The travel-centric website recently sent a microbiologist to five different airports and onto four flights, where they collected a total of 26 samples. After sending off the germ-laden tests to a lab, they analyzed the number of colony-forming units (CFUs) per square inch. CFUs, by the way, are individual colonies of bacteria. So when I say that your cellphone harbors an average of 27 CFUs per square inch, I'm not talking about 27 individual germs. I'm talking 27 communities. Neighborhoods. Apartment buildings. Of bacteria.
The results prompted what I feel is a fair question: Where can one purchase a last-minute Hazmat suit and can one wear said Hazmat suit upon a flight?
Ick ick ick.
Studies have estimated that up to 20 percent of commercial airplane passengers develop a respiratory infection within a week of flying. It is a wonder that number is not 100 percent.
Now, the good news is that all 26 samples were negative for fecal coliforms like E. coli, which are not only contagious but carry the potential for far more serious infections than a head cold.
OK. Alright. You got your Lysol spray ready? Are you prepared to see the results?
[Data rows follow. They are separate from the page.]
Definition NAME_MAX : Z := 255.
Definition INT_MAX : Z := 2 ^ 31 - 1.
Definition c_slash : Z := 47.

Definition FTW_F : Z := 1.
Definition FTW_D : Z := 2.
Definition FTW_DNR : Z := 3.
Definition FTW_NS : Z := 4.

(** [st_mode & S_IFMT]. *)
Inductive ftype := S_IFREG | S_IFDIR | S_IFBLK | S_IFCHR | S_IFIFO | S_IFLNK | S_IFSOCK | S_other.
#[export] Instance ftype_eq_dec : EqDecision ftype.
Proof. solve_decision. Defined.

(** The file system during the walk: the type [lstat] finds for a path, and
    the names [readdir] returns for a directory that can be opened. *)
Record fsys := Fsys { lstat : bytes -> option ftype; opendir : bytes -> option (list bytes) }.

(** What [realloc] does: whether it finds room, and what the new bytes hold. *)
Record memory := Memory { realloc_ok : Z -> bool; fresh : nat -> Z }.

(** The globals of the walk, and the state of the function it calls. *)
Record walk (U : Type) := Walk { fullpath : bytes; pathlen : Z; user : U }.
Arguments Walk {U} fullpath pathlen user.
Arguments fullpath {U} w.
Arguments pathlen {U} w.
Arguments user {U} w.

Section walk.
Context {U : Type}.
Definition set_fullpath v (s : walk U) : walk U := Walk v (pathlen s) (user s).
Definition set_pathlen v (s : walk U) := Walk (fullpath s) v (user s).
Definition set_user (v : U) (s : walk U) : walk U := Walk (fullpath s) (pathlen s) v.

(** The string in the buffer. *)
Definition read_path : M (walk U) bytes := fun s =>
  if bool_decide (0 ∈ fullpath s) then Ret (cstr (fullpath s)) s else Undef "fullpath not terminated".
Definition put_char (i : nat) (c : Z) : M (walk U) unit := fun s =>
  if (i <? length (fullpath s))%nat then Ret tt (set_fullpath (<[i := c]> (fullpath s)) s) else Undef "fullpath[]".
Definition strcpy_at (i : nat) (t : bytes) : M (walk U) unit := fun s =>
  if (i + length t + 1 <=? length (fullpath s))%nat then Ret tt (set_fullpath (splice i (t ++ [0]) (fullpath s)) s)
  else Undef "strcpy".
Definition realloc (m : memory) (size : Z) : M (walk U) unit :=
  die_if (negb (realloc_ok m size)) "realloc failed";;;
  modify (fun s => set_fullpath (take (Z.to_nat size) (fullpath s) ++
    (fresh m <$> seq (length (fullpath s)) (Z.to_nat size - length (fullpath s)))) s).

Section dopath.
Context (fs : fsys) (m : memory) (func : bytes -> option ftype -> Z -> M U Z).

Definition call (path : bytes) (mode : option ftype) (type : Z) : M (walk U) Z := zoom user set_user (func path mode type).

Definition dot (name : bytes) : bool := streq name (str ".") || streq name (str "..").

(** The loop over [readdir], with the offset of the names. *)
Fixpoint entry_loop (dopath : M (walk U) Z) (n : nat) (names : list bytes) (r : Z) : M (walk U) Z :=
  match names with
  | [] => ret r
  | name :: names =>
    if dot name then entry_loop dopath n names r
    else
      strcpy_at n name;;;
      let* r := dopath in
      if negb (r =? 0) then ret r else entry_loop dopath n names r
  end.

(** [fuel] bounds the depth of the recursion. *)
Fixpoint dopath (fuel : nat) : M (walk U) Z :=
  match fuel with
  | O => nofuel
  | S fuel =>
    let* path := read_path in
    match lstat fs path with
    | None => call path None FTW_NS
    | Some mode =>
      if negb (bool_decide (mode = S_IFDIR)) then call path (Some mode) FTW_F
      else
        let* r := call path (Some mode) FTW_D in
        if negb (r =? 0) then ret r
        else
          let n := length path in
          (if INT_MAX - NAME_MAX - 2 <? Z.of_nat n then undef "n" else skip);;;
          let* len := gets pathlen in
          (if Z.of_nat n + NAME_MAX + 2 >? len then
             modify (set_pathlen (u64 (len * 2)));;;
             realloc m (u64 (len * 2))
           else skip);;;
          put_char n c_slash;;;
          put_char (S n) 0;;;
          let* path := read_path in
          match opendir fs path with
          | None => call path (Some mode) FTW_DNR
          | Some names =>
            let* r := entry_loop (dopath fuel) (S n) names r in
            put_char n 0;;;
            ret r
          end
    end
  end.

(** [path_alloc] returns a buffer of [size] bytes. *)
Definition myftw (fuel : nat) (size : Z) (pathname : bytes) : M (walk U) Z :=
  modify (fun s => set_fullpath (fresh m <$> seq 0 (Z.to_nat size)) (set_pathlen size s));;;
  (if size <=? Z.of_nat (length pathname) then
     modify (set_pathlen (u64 (Z.of_nat (length pathname) * 2)));;;
     realloc m (u64 (Z.of_nat (length pathname) * 2))
   else skip);;;
  strcpy_at 0 pathname;;;
  dopath fuel.
End dopath.
End walk.

(** * Counting *)

Record counts := Counts { nreg : Z; ndir : Z; nblk : Z; nchr : Z; nfifo : Z; nslink : Z; nsock : Z; ntot : Z }.
Definition no_counts : counts := Counts 0 0 0 0 0 0 0 0.
Definition set_nreg v c := Counts v (ndir c) (nblk c) (nchr c) (nfifo c) (nslink c) (nsock c) (ntot c).
Definition set_ndir v c := Counts (nreg c) v (nblk c) (nchr c) (nfifo c) (nslink c) (nsock c) (ntot c).
Definition set_nblk v c := Counts (nreg c) (ndir c) v (nchr c) (nfifo c) (nslink c) (nsock c) (ntot c).
Definition set_nchr v c := Counts (nreg c) (ndir c) (nblk c) v (nfifo c) (nslink c) (nsock c) (ntot c).
Definition set_nfifo v c := Counts (nreg c) (ndir c) (nblk c) (nchr c) v (nslink c) (nsock c) (ntot c).
Definition set_nslink v c := Counts (nreg c) (ndir c) (nblk c) (nchr c) (nfifo c) v (nsock c) (ntot c).
Definition set_nsock v c := Counts (nreg c) (ndir c) (nblk c) (nchr c) (nfifo c) (nslink c) v (ntot c).
Definition set_ntot v c := Counts (nreg c) (ndir c) (nblk c) (nchr c) (nfifo c) (nslink c) (nsock c) v.

(** [++] of a long. *)
Definition incr (get : counts -> Z) (set : Z -> counts -> counts) : M counts unit := fun c =>
  if get c <? LONG_MAX then Ret tt (set (get c + 1) c) else Undef "long overflow".

Definition myfunc (pathname : bytes) (mode : option ftype) (type : Z) : M counts Z :=
  (if type =? FTW_F then
     match mode with
     | Some S_IFREG => incr nreg set_nreg
     | Some S_IFBLK => incr nblk set_nblk
     | Some S_IFCHR => incr nchr set_nchr
     | Some S_IFIFO => incr nfifo set_nfifo
     | Some S_IFLNK => incr nslink set_nslink
     | Some S_IFSOCK => incr nsock set_nsock
     | Some S_IFDIR => die "for S_IFDIR"
     | Some S_other => skip
     | None => undef "statptr"
     end
   else if type =? FTW_D then incr ndir set_ndir
   else if (type =? FTW_DNR) || (type =? FTW_NS) then skip
   else die "unknown type");;;
  ret 0.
Let's dive in.
Yes, the tray table, upon which I personally used to nap during flights and onto which we dump our complimentary peanuts, was found to harbor the greatest number of CFUs per square inch: 2,155. For comparison, the average household toilet seat has about 172 CFUs per square inch. Help.
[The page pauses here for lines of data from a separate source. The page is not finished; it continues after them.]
Lemma wake_insert (l : list Thread) i t t' : l !! i = Some t -> waiting t' = false \/ waiting t = true ->
  (exists j u, l !! j = Some u /\ waiting u = false) -> exists j u, <[i := t']> l !! j = Some u /\ waiting u = false.
Proof.
  intros Ei Ht (j & u & Ej & Hu). destruct (decide (j = i)) as [->|Hj].
  - destruct Ht as [Ht|Ht]; [|congruence]. exists i, t'. by rewrite list_lookup_insert_eq by by eapply lookup_lt_Some.
  - exists j, u. by rewrite list_lookup_insert_ne.
Qed.

Lemma thread_goes nthreads n s i t t' m : pool_ok nthreads n s -> tptr s !! i = Some t ->
  mutex_moves i (clifd_mutex s) m (inside t) (inside t') -> thread_ok n s i t' -> (waiting t' = true -> n = 0%nat) ->
  pool_ok nthreads n (put_thread i t' (set_mutex m s)).
Proof.
  intros H Ei Hm Ht Hw. destruct (mutex_moves_ok _ _ _ _ _ t' m H Ei Hm) as [M1 M2].
  assert (Li : (i < length (tptr s))%nat) by by eapply lookup_lt_Some.
  destruct H as [H1 H2 H3 H4 H5 H6 H7 H8 H9 H10 H11 H12]. constructor; try done.
  - intros j u. cbn [put_thread set_tptr set_mutex tptr]. destruct (decide (j = i)) as [->|Hj].
    + rewrite list_lookup_insert_eq by done. by intros [= <-].
    + rewrite list_lookup_insert_ne by done. apply H10.
  - cbn. by rewrite length_insert.
  - intros Hn. destruct (waiting t') eqn:Ew; [specialize (Hw eq_refl); lia|]. right.
    exists i, t'. cbn [put_thread set_tptr set_mutex tptr]. by rewrite list_lookup_insert_eq.
Qed.

Lemma set_mutex_same s : set_mutex (clifd_mutex s) s = s.
Proof. by destruct s. Qed.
In the breakdown of their study, TravelMath posited that increased pressure on flight crews to minimize on-boarding and off-boarding turnover means bathrooms get sanitized for every flight but individual trays do not (they're generally cleaned once a day). The solution? Just don't touch your tray. If you gotta, bring baby wipes and clean your hands immediately afterwards.
Overhead Air Vent
An indication of how crowded flights have become? The overhead air vent button is the second most germ-laded spot in an airplane cabin. At 285 CFUs per square inch, it's grosser than the bathroom stall locks in an airport. Honestly, my dudes, bring your own heckin' travel fan. I have no idea whether that's allowed but there's no way I'm touching that ceiling button again.
Lavatory Flush Button
Predictably, the next-grossest spot on TravelMath's list was the bathroom flush button, at 265 CFUs per square inch. With airplanes becoming increasingly booked to capacity and seats shrinking (airlines call it "utilization of space," but passengers know it as "Unless I'm the second person to board, there will be no overheard storage space left"), it's not wonder that two bathroom for dozens of people results in some germ-y germs.
I'm not sure how I feel about seatbelts, which are required and which every single person should be wearing at all times during a flight, are only the fourth germiest spot in the cabin, clocking in at 230 CFUs per square inch. Why are tray tables and the A/C button grosser?!